> [TASK DESCRIPTION] Each line of the data that includes "Hlisted" must be copied.

---- DATASET RECORDS

Lemma upload_loop_spec fuel fsd n buf boundary p ps epilogue :
  Forall (wf_part boundary) (p :: ps) → upload_error fsd = 0 →
  contents buf = encode_parts boundary (p :: ps) epilogue → (length ps < fuel)%nat →
  match run_parts_on md hdata boundary (evbuffer_layout buf) fsd (p :: ps) with
  | Fault f => upload_loop fuel md fsd n buf boundary = Fault f
  | Ok (ok, fsd') => ∃ n' buf', upload_loop fuel md fsd n buf boundary =
      Ok (if (ok : bool) then 0 else - EBADMSG, (fsd', n', buf'))
  end.
Proof.
  revert p ps fsd n buf. induction fuel as [|fuel IH]; intros p ps fsd n buf Hwf He Hc Hf; [lia|].
  apply Forall_cons in Hwf as [Hp Hps]. rewrite encode_parts_cons in Hc.
  destruct (encode_parts_tail boundary ps epilogue) as (tail & Htail & Hlen & Hlast).
  rewrite Htail in Hc.
  pose proof (multipart_spec fsd n buf boundary p tail Hp He Hc) as Hm.
  cbn [run_parts_on upload_loop].
  destruct (run_part_on md hdata boundary (evbuffer_layout buf) fsd p) as [[[] fsd1]|f].
  - destruct Hm as [He1 Hm]. rewrite decide_True in Hm by done.
    destruct Hm as (n1 & buf1 & -> & Hc1 & Hsim). rewrite !bind_Ok. cbv beta iota.
    rewrite <-Htail in Hc1. rewrite <-(run_parts_similar _ _ _ _ _ Hsim).
    destruct ps as [|p' ps].
    + rewrite decide_True by tauto. cbn. eauto.
    + rewrite decide_False by (rewrite Hlast; done). cbn [Z.eqb].
      apply IH; [done|done|done|simpl in *; lia].
  - destruct Hm as (n1 & buf1 & ->). cbn. eauto.
  - by rewrite Hm.
Qed.

Lemma upload_spec_on (request : http_request evb) fsd n find boundary ps epilogue :
  Z.land EVHTTP_REQ_POST (rq_command request) ≠ 0 →
  rq_input_headers request = Some find →
  find (str "Content-Type") = Some (str "multipart/form-data; boundary=" ++ boundary) →
  contents (rq_input_buffer request) = encode_parts boundary ps epilogue →
  ps ≠ [] → Forall (wf_part boundary) ps →
  fst <$> upload md request fsd n =
    run_upload_on md hdata boundary (evbuffer_layout (rq_input_buffer request))
      (mk_upfs 0 (mod_data fsd) []) ps.
Proof.
  intros Hpost Hh Hct Hc Hne Hwf. unfold upload, run_upload_on, run_request, ahttpd_method_allowed.
  destruct (Z.eqb_spec (Z.land EVHTTP_REQ_POST (rq_command request)) 0) as [|_]; [done|].
  unfold set_calls, set_error. cbn [mod_data calls upload_error].
  destruct (match inbound_request_hook md with Some _ => _ | None => _ end) as [fsd1|f]; [|done].
  rewrite !bind_Ok. destruct (Z.eqb_spec (upload_error fsd1) 0) as [He|He]; cbn [negb]; [|done].
  rewrite (request_check_headers_boundary _ find boundary) by done.
  destruct ps as [|p ps]; [done|].
  pose proof (upload_loop_spec (S (evbuffer_get_length (rq_input_buffer request))) fsd1 n
    _ boundary p ps epilogue Hwf He Hc) as Hl.
  destruct (run_parts_on md hdata boundary _ fsd1 (p :: ps)) as [[ok fsd2]|f].
  - destruct Hl as (n' & buf' & ->).
    { rewrite get_length_spec, Hc.
      pose proof (encode_parts_length boundary (p :: ps) epilogue). simpl in *. lia. }
    rewrite !bind_Ok. cbv beta iota. destruct ok; cbn [Z.ltb Z.opp Z.compare].
    + by destruct (match finalize md with Some _ => _ | None => _ end).
    + by destruct (uploadfs_upload_send_error (finalize md) fsd2 None).
  - rewrite Hl; [done|]. rewrite get_length_spec, Hc.
    pose proof (encode_parts_length boundary (p :: ps) epilogue). simpl in *. lia.
Qed.

End refinement.

(** ** Termination of the receiver

    The loops of the C code are unbounded; the model's fuel is computed from
    the length of the input buffer and never runs out. *)

Definition no_fuel_fault {A} (m : outcome A) : Prop := m ≠ Fault OutOfFuel.

Lemma no_fuel_bind {A B} (m : outcome A) (f : A → outcome B) :
  no_fuel_fault m → (∀ a, m = Ok a → no_fuel_fault (f a)) → no_fuel_fault (m ≫= f).
Proof. unfold no_fuel_fault. destruct m; simpl; [auto|congruence]. Qed.

Lemma no_fuel_ok {A} (a : A) : no_fuel_fault (Ok a).
Proof. done. Qed.

Lemma no_fuel_deref {A} f (o : option A) : f ≠ OutOfFuel → no_fuel_fault (deref f o).
Proof. unfold no_fuel_fault. destruct o; simpl; congruence. Qed.

Lemma no_fuel_sprintf size text : no_fuel_fault (sprintf size text).
Proof. unfold no_fuel_fault, sprintf. case_decide; congruence. Qed.

#[export] Hint Resolve no_fuel_ok no_fuel_deref no_fuel_sprintf : ahttpd.

(** The callbacks of a module do not run out of fuel. *)
Record module_no_fuel {D} (md : uploadfs_module D) : Prop := {
  hook_no_fuel h fsd : inbound_request_hook md = Some h → no_fuel_fault (h fsd);
  header_no_fuel h fsd k v : handle_form_header md = Some h → no_fuel_fault (h fsd k v);
  data_no_fuel h fsd vec len : handle_data md = Some h → no_fuel_fault (h fsd vec len);
  finalize_no_fuel f fsd ok : finalize md = Some f → no_fuel_fault (f fsd ok)
}.
Lemma rq_headers_ok fsd fsd' :
  buffer_handle_rq_headers mountpoint fsd = Ok fsd' → inv fsd → inv fsd'.
Proof.
  unfold buffer_handle_rq_headers. intros Hs Hok. apply bind_Ok_inv in Hs as (st1 & Hp & Hs).
  apply put_stale_info_ok in Hp; [|done]. apply bind_Ok_inv in Hs as (st2 & Hq & Hs).
  apply drop_stale_buf_ok in Hq; [|done]. apply bind_Ok_inv in Hs as (d & Hd & Hs).
  apply bdata_of in Hd. destruct (js_new _ _) as [[i j]|].
  - inv_ok. apply (set_info_ok (Some i) d (set_jsons j st2)); [by apply set_jsons_ok|done].
  - eapply send_error_ok; [exact Hs|]. by apply set_info_ok.
Qed.

Lemma err_mem_ok fsd buf fsd' : err_mem mountpoint fsd buf = Ok fsd' → inv fsd → inv fsd'.
Proof.
  unfold err_mem. intros Hs Hok. apply bind_Ok_inv in Hs as (fsd1 & Hd & Hs).
  eapply send_error_ok; [exact Hs|]. eapply on_state_preserves; [exact Hd|].
  intros st' Hst. cbv beta in Hst. destruct buf; [by eapply drop_preserves|].
  cbn [buf_avail_drop] in Hst. by inv_ok.
Qed.

Lemma new_avail_ok st a i st' :
  new_avail st = Some (a, i, st') → registered_ok st → registered_ok st'.
Proof.
  unfold new_avail. destruct (malloc 72); [|done]. intros [= Hst] [Hl Hd Hr Hc Hf].
  assert (∃ j blk, st' = {| bdata := set_current_buf (Some (next_addr st)) <$> bdata st;
            avails := <[next_addr st := blk]> (avails st);
            next_addr := S (next_addr st); jsons := j; table := table st |}) as (j & blk & ->).
  { destruct (js_new _ _) as [[i' j]|]; simplify_eq; eauto. }
  clear Hst.
  match goal with |- registered_ok ?s => set (st1 := s) end.
  assert (∀ x b, listed st x b → listed st1 x b) as Hlisted.
  { intros x b (Hx & ? & ? & ? & d & Hbd & Hin). split_and!; try done.
    - simpl. rewrite lookup_insert_ne; [done|]. apply Hf in Hx. lia.
    - simpl. rewrite Hbd. eexists. split; [reflexivity|done]. }
  split; unfold st1; simpl.
  - intros d x Hbd Hin. apply fmap_Some in Hbd as (d0 & Hbd & ->).
    destruct (Hl d0 x Hbd Hin) as (b & ?). eauto.
  - intros p x (b & ? & ?)%Hd. eauto.
  - intros p x (b & ? & ?)%Hr. eauto.
  - intros d x Hbd Hcur. apply fmap_Some in Hbd as (d0 & Hbd & ->). simpl in *. simplify_eq.
    split; [|lia]. intros Hin. destruct (Hl d0 _ Hbd Hin) as (b & Hb & _).
    apply Hf in Hb. lia.
  - intros x b [[<- _]|[_ Hx]]%lookup_insert_Some; [lia|]. apply Hf in Hx. lia.
Qed.

Lemma form_header_ok fsd k v fsd' :
  buffer_handle_form_header mountpoint fsd k v = Ok fsd' → inv fsd → inv fsd'.
Proof.
  unfold buffer_handle_form_header. intros Hs Hok. apply bind_Ok_inv in Hs as (d & Hd & Hs).
  assert (∀ a fsd1, inv fsd1 →
    (if decide (k = str "Content-Disposition")
     then on_state (λ st, add_disposition st a v) fsd1 else Ok fsd1) = Ok fsd' → inv fsd') as Hdisp.
  { intros a fsd1 Hok1 Hd1. case_decide; [|by inv_ok].
    eapply on_state_preserves; [exact Hd1|]. intros st' Hst. cbv beta in Hst. unfold add_disposition in Hst.
    repeat (apply bind_Ok_inv in Hst as (? & _ & Hst)). inv_ok. by apply set_jsons_ok. }
  destruct (current_buf d); [by eapply Hdisp|].
  destruct (new_avail (mod_data fsd)) as [[[a i] st]|] eqn:Hn;
    [|by eapply err_mem_ok]. apply new_avail_ok in Hn; [|done].
  destruct i; [by apply (Hdisp a (set_mod_data st fsd))|].
  by apply (err_mem_ok (set_mod_data st fsd) (Some a)).
Qed.

(** Listing the current block, once it is complete. *)
Lemma register_ok st d a b st' :
  registered_ok st → bdata st = Some d → current_buf d = Some a → avails st !! a = Some b →
  is_Some (ab_buf b) → is_Some (ab_info b) →
  let d' := set_buffers (buffers d ++ [a]) d in
  buf_avail_register mountpoint (set_bdata (Some d') st) a = Ok st' →
  registered_ok (set_bdata (Some (set_current_buf None d')) st').
Proof.
  intros [Hl Hdl Hdr Hc Hf] Hd Hcur Hb Hbuf Hinfo d' Hreg.
  unfold buf_avail_register, get_avail in Hreg. cbn [set_bdata avails] in Hreg. rewrite Hb in Hreg.
  cbn [deref mbind outcome_bind] in Hreg. unfold sprintf in Hreg. inv_ok.
  repeat (case_decide; inv_ok). cbn [set_bdata table] in *.
  destruct (Hc d a Hd Hcur) as [Hna Hlt].
  match goal with |- registered_ok ?s => set (st1 := s) end.
  assert (∀ x bx, listed st x bx → listed st1 x bx) as Hlisted.
  { intros x bx (Hx & ? & ? & ? & d0 & Hd0 & Hin). simplify_eq. split_and!; try done.
    - simpl. rewrite lookup_insert_ne; [done|]. by intros ->.
    - exists (set_current_buf None d'). split; [done|]. simpl. apply elem_of_app. by left. }
  assert (listed st1 a (set_registered true b)) as Hlista.
  { split_and!; [by simpl; rewrite lookup_insert_eq|done|done|done|].
    exists (set_current_buf None d'). split; [done|]. simpl. apply elem_of_app. right.
    by apply list_elem_of_singleton. }
  split.
  - simpl. intros d0 x [= <-] Hin. simpl in Hin. apply elem_of_app in Hin as [Hin|Hin].
    + destruct (Hl d x Hd Hin) as (bx & ?). eauto.
    + apply list_elem_of_singleton in Hin as ->. eauto.
  - intros p x Hp. apply add_path_find_inv in Hp as [Hp|[? _]]; [|done].
    apply add_path_find_inv in Hp as [Hp|[[= ->] ->]]; [|eauto].
    apply Hdl in Hp as (bx & ? & ?). eauto.
  - intros p x Hp. apply add_path_find_inv in Hp as [Hp|[[= ->] ->]]; [|eauto].
    apply add_path_find_inv in Hp as [Hp|[? _]]; [|done].
    apply Hdr in Hp as (bx & ? & ?). eauto.
  - simpl. by intros d0 x [= <-].
  - simpl. intros x bx [[<- _]|[_ Hx]]%lookup_insert_Some; [done|by eapply Hf].
Qed.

--------

> [EXERCISE RESULT]
  assert (∀ x b, listed st x b → listed st1 x b) as Hlisted.
  assert (∀ x bx, listed st x bx → listed st1 x bx) as Hlisted.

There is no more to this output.